**Task item**
Stop after the line that contains "as [s'|] eqn:Hb."; until then, restate each line of the entries word for word from the very first.
↓↓↓
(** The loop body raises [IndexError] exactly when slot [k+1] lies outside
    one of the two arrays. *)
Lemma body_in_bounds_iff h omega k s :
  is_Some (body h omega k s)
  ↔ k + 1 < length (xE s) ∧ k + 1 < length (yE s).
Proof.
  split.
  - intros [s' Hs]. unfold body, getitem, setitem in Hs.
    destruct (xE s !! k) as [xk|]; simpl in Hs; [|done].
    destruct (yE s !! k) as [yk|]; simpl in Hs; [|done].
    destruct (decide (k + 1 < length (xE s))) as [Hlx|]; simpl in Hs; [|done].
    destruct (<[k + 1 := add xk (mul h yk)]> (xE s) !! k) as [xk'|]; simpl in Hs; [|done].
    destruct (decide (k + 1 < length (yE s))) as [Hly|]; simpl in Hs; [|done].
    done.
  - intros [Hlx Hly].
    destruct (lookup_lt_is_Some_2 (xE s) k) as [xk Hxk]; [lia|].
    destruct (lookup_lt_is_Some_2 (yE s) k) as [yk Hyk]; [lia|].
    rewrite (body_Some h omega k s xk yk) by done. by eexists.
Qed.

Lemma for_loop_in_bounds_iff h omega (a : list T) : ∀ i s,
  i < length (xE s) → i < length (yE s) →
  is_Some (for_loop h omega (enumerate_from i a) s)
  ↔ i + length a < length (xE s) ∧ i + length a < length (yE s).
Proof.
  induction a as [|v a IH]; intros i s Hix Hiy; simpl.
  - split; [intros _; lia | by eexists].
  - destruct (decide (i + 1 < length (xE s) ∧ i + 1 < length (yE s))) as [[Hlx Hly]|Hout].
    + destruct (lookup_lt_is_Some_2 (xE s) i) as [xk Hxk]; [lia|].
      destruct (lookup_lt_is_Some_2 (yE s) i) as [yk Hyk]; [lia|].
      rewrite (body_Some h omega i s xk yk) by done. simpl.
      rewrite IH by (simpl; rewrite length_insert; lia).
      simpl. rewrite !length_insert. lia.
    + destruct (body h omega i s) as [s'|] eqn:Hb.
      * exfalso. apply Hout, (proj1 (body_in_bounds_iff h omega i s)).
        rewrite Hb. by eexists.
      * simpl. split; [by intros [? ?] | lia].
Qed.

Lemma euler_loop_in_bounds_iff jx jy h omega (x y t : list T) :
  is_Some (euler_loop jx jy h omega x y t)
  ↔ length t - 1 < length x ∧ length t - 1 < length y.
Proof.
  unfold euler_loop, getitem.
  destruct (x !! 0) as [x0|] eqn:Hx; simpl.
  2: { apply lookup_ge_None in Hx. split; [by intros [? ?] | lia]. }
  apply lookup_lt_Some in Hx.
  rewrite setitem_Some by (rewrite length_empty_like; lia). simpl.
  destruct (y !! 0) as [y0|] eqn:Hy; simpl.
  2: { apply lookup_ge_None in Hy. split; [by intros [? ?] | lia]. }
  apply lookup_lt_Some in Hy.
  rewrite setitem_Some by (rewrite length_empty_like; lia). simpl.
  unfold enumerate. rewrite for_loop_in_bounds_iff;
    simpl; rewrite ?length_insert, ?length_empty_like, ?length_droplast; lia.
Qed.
↑↑↑
**Exercise solution**
(** The loop body raises [IndexError] exactly when slot [k+1] lies outside
    one of the two arrays. *)
Lemma body_in_bounds_iff h omega k s :
  is_Some (body h omega k s)
  ↔ k + 1 < length (xE s) ∧ k + 1 < length (yE s).
Proof.
  split.
  - intros [s' Hs]. unfold body, getitem, setitem in Hs.
    destruct (xE s !! k) as [xk|]; simpl in Hs; [|done].
    destruct (yE s !! k) as [yk|]; simpl in Hs; [|done].
    destruct (decide (k + 1 < length (xE s))) as [Hlx|]; simpl in Hs; [|done].
    destruct (<[k + 1 := add xk (mul h yk)]> (xE s) !! k) as [xk'|]; simpl in Hs; [|done].
    destruct (decide (k + 1 < length (yE s))) as [Hly|]; simpl in Hs; [|done].
    done.
  - intros [Hlx Hly].
    destruct (lookup_lt_is_Some_2 (xE s) k) as [xk Hxk]; [lia|].
    destruct (lookup_lt_is_Some_2 (yE s) k) as [yk Hyk]; [lia|].
    rewrite (body_Some h omega k s xk yk) by done. by eexists.
Qed.

Lemma for_loop_in_bounds_iff h omega (a : list T) : ∀ i s,
  i < length (xE s) → i < length (yE s) →
  is_Some (for_loop h omega (enumerate_from i a) s)
  ↔ i + length a < length (xE s) ∧ i + length a < length (yE s).
Proof.
  induction a as [|v a IH]; intros i s Hix Hiy; simpl.
  - split; [intros _; lia | by eexists].
  - destruct (decide (i + 1 < length (xE s) ∧ i + 1 < length (yE s))) as [[Hlx Hly]|Hout].
    + destruct (lookup_lt_is_Some_2 (xE s) i) as [xk Hxk]; [lia|].
      destruct (lookup_lt_is_Some_2 (yE s) i) as [yk Hyk]; [lia|].
      rewrite (body_Some h omega i s xk yk) by done. simpl.
      rewrite IH by (simpl; rewrite length_insert; lia).
      simpl. rewrite !length_insert. lia.
    + destruct (body h omega i s) as [s'|] eqn:Hb.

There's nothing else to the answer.